SOURCE MATERIAL ::
━━━━

(* ===== verification/ConfigReload.v ===== *)
(** * Loads and reloads of the configuration

    After any sequence of loads the daemon is an entry of a well-formed configuration, the same
    one as at the start; a reload that does not part the daemons changes none of
    them. *)

From S2P Require Import Prelude NetTypes Configuration State Message Stdutil SessState Acm.
From S2P Require Import Ring Demo GroupsDemo ConfigState ConfigParse ConfigLoad ConfigDemo ConfigDaemon ConfigProps.

Section Reload.
Context {L : SpuLib} {R : SessLib} {C : ConfLib}.
Implicit Types (s : load_st) (p q : proc) (sg : segment).

(** ** The scope of the addresses *)

(** Entries that differ at most in the interface of their address. *)
Definition same_entry p q : Prop :=
  name q = name p /\ id q = id p /\ ifc q = ifc p /\ seg_index q = seg_index p /\ index_in_seg q = index_in_seg p.
Definition same_ring (sgs sgs' : list segment) : Prop :=
  Forall2 (fun sg sg' => Forall2 same_entry (procs sg) (procs sg') /\
    length (seg_addrs sg') = length (seg_addrs sg)) sgs sgs'.

Lemma same_entry_scope n p : same_entry p (set_scope n p).
Proof. by destruct p. Qed.
Lemma same_ring_refl sgs : same_ring sgs sgs.
Proof.
  apply Forall_Forall2_diag, Forall_true. intros sg. split; [|done]. apply Forall_Forall2_diag, Forall_true.
  by intros [].
Qed.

━━━━

WHAT IS BEING ASKED :: Exactly and only the lines from the line containing "length (seg_addrs sg')" through the last line of the entries should be copied, both ends included.

ANSWER SPACE ::
    length (seg_addrs sg') = length (seg_addrs sg)) sgs sgs'.

Lemma same_entry_scope n p : same_entry p (set_scope n p).
Proof. by destruct p. Qed.
Lemma same_ring_refl sgs : same_ring sgs sgs.
Proof.
  apply Forall_Forall2_diag, Forall_true. intros sg. split; [|done]. apply Forall_Forall2_diag, Forall_true.
  by intros [].
Qed.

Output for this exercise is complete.